Guides
Champion / Challenger
Test new scorecard versions against your production model before making a full switch. Champion/challenger testing lets you validate model performance with real traffic while maintaining a safe fallback.
What is Champion/Challenger Testing?
In credit risk modeling, the champion is the currently active production model — the one whose scores drive lending decisions. A challenger is a new model version you want to evaluate against the champion using real applicant data.
Rather than replacing your champion outright, you deploy the challenger alongside it. Both models score every incoming request, giving you a direct performance comparison without risking your production decisions.
Shadow Mode vs Live Split Mode
Calibr supports two testing modes. Choose based on your risk tolerance and regulatory requirements.
| Aspect | Shadow Mode | Live Split Mode |
|---|---|---|
| Decision maker | Champion only | Split by traffic percentage |
| Challenger scores | Logged but not returned to caller | Returned as the primary score for assigned traffic |
| Risk level | Zero — no impact on decisions | Moderate — challenger scores affect real decisions |
| Use case | Initial validation, regulatory review | A/B testing after shadow validation |
| API response | Always returns champion score; challenger in shadow_scores | Returns whichever model was selected for that request |
Setting It Up
Deploy your first model (champion)
Deploy a scorecard from the Calibr desktop app. The first deployed model automatically becomes the champion.
Deploy a second model version
Build and deploy a new scorecard version. It will be marked as inactive until you configure it as a challenger.
Add as challenger with traffic allocation
In the web dashboard, navigate to your scorecard's deployment settings and add the new version as a challenger. Configure the mode and traffic percentage:
In shadow mode, set traffic_pct to 100 so every request is scored by both models. In live split mode, start with a small percentage (e.g., 10%).
Monitor performance
The web dashboard shows side-by-side metrics for champion and challenger: score distributions, grade distributions, approval rates at various cutoffs, and population stability index (PSI). Compare these over at least two weeks of production traffic.
Promote or remove
If the challenger outperforms the champion, promote it to become the new champion. The previous champion is archived but not deleted — you can always roll back.
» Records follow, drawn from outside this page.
(** The first loop of [InternalUpdate], when no vector is read past its
    end: the set holds the source ids of the tools of the identified
    markers, and the new events are their updates with TOOL_OK. *)
Lemma update_identified_fold (frameNumber : Z) (timestamp : D) :
  forall (markers : list Marker) events ids m events' ids' m',
    fold_left (update_identified GetToolByPortName frameNumber timestamp) markers
              (inl (events, ids, m))
    = inl (events', ids', m') ->
    (forall id, In id ids' <->
                In id ids \/ exists mk, In mk markers
                                        /\ GetToolByPortName (TemplateName mk) = Some id)
    /\ (forall e, In e events' <->
                  In e events
                  \/ exists mk id matrix,
                       In mk markers /\ GetToolByPortName (TemplateName mk) = Some id
                       /\ GetTransformMatrix mk (Identity (D := D)) = inl matrix
                       /\ e = ToolTimeStampedUpdate id matrix TOOL_OK frameNumber timestamp)
    /\ (forall mk id, In mk markers -> GetToolByPortName (TemplateName mk) = Some id ->
                      exists matrix, GetTransformMatrix mk (Identity (D := D)) = inl matrix).
Proof.
  induction markers as [|mk rest IH]; intros events ids m events' ids' m' H.
  - simpl in H. inversion H; subst. repeat split.
    + intros Hin. now left.
    + intros [Hin|(mk & [] & _)]. exact Hin.
    + intros Hin. now left.
    + intros [Hin|(mk & id & mat & [] & _)]. exact Hin.
    + intros mk id [].
  - cbn [fold_left] in H. unfold update_identified at 2 in H.
    destruct (GetToolByPortName (TemplateName mk)) as [id0|] eqn:El.
    + change (GetTransformMatrix mk m) with (GetTransformMatrix mk (Identity (D := D))) in H.
      destruct (GetTransformMatrix mk (Identity (D := D))) as [mat|f] eqn:Eg;
        [|rewrite update_identified_fault in H; discriminate H].
      destruct (IH _ _ _ _ _ _ H) as (Hids & Hev & Hok). repeat split.
      * intros Hin. apply Hids in Hin. destruct Hin as [[<-|Hin]|(mk' & Hmk & Hl)].
        -- right. exists mk. split; [now left | exact El].
        -- now left.
        -- right. exists mk'. split; [now right | exact Hl].
      * intros [Hin|(mk' & [<-|Hmk] & Hl)]; apply Hids.
        -- left. now right.
        -- left. left. congruence.
        -- right. exists mk'. split; assumption.
      * intros Hin. apply Hev in Hin. destruct Hin as [Hin|(mk' & id & mat' & Hmk & Hl & Hg & He)].
        -- apply in_app_or in Hin. destruct Hin as [Hin|[<-|[]]]; [now left|].
           right. exists mk, id0, mat. repeat split; auto. now left.
        -- right. exists mk', id, mat'. repeat split; auto. now right.
      * intros [Hin|(mk' & id & mat' & [<-|Hmk] & Hl & Hg & He)]; apply Hev.
        -- left. apply in_or_app. now left.
        -- left. apply in_or_app. right. left.
           rewrite El in Hl. inversion Hl; subst id. rewrite Eg in Hg. inversion Hg; subst mat'.
           now symmetry.
        -- right. exists mk', id, mat'. repeat split; auto.
      * intros mk' id [<-|Hmk] Hl; [eauto | eapply Hok; eauto].
    + destruct (IH _ _ _ _ _ _ H) as (Hids & Hev & Hok). repeat split.
      * intros Hin. apply Hids in Hin. destruct Hin as [Hin|(mk' & Hmk & Hl)]; [now left|].
        right. exists mk'. split; [now right | exact Hl].
      * intros [Hin|(mk' & [<-|Hmk] & Hl)]; apply Hids; [now left | congruence |].
        right. exists mk'. split; assumption.
      * intros Hin. apply Hev in Hin. destruct Hin as [Hin|(mk' & id & mat' & Hmk & Hrest)];
          [now left|]. right. exists mk', id, mat'. split; [now right | exact Hrest].
      * intros [Hin|(mk' & id & mat' & [<-|Hmk] & Hl & Hrest)]; apply Hev;
          [now left | congruence |]. right. exists mk', id, mat'. repeat split; tauto.
      * intros mk' id [<-|Hmk] Hl; [congruence | eapply Hok; eauto].
Qed.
How Parallel Scoring Works
Regardless of mode, all models score every request. The engine loads both the champion and challenger specs, runs the scoring algorithm for each, and then decides which score to return based on the mode and traffic allocation.
This means you always have a complete comparison dataset. Even in live split mode, the champion's score is computed and logged for every request assigned to the challenger, and vice versa.
Rollback
If a promoted challenger shows degraded performance in production, you can instantly roll back to the previous champion:
Rollback restores the previous champion version and removes the current version from active scoring. Use rollback when you see:
- A significant shift in score distribution (high PSI)
- Unexpected approval/decline rate changes
- A spike in missing value warnings indicating data drift
- Regulatory or compliance concerns with the new model
Best Practices
- Start with shadow mode. Always validate a new model in shadow mode before switching to live split. This gives you a risk-free baseline comparison.
- Compare for at least 2 weeks. Short observation windows can be misleading due to seasonal effects, marketing campaigns, or application volume fluctuations.
- Monitor grade migration. Pay attention to how applicants shift between risk grades — not just the overall score distribution.
- Document the rationale. Regulatory requirements often mandate documentation of model changes. Keep a record of why you promoted or rejected a challenger.
- One challenger at a time. While the system supports multiple challengers, comparing more than one simultaneously makes it harder to isolate which changes drive performance differences.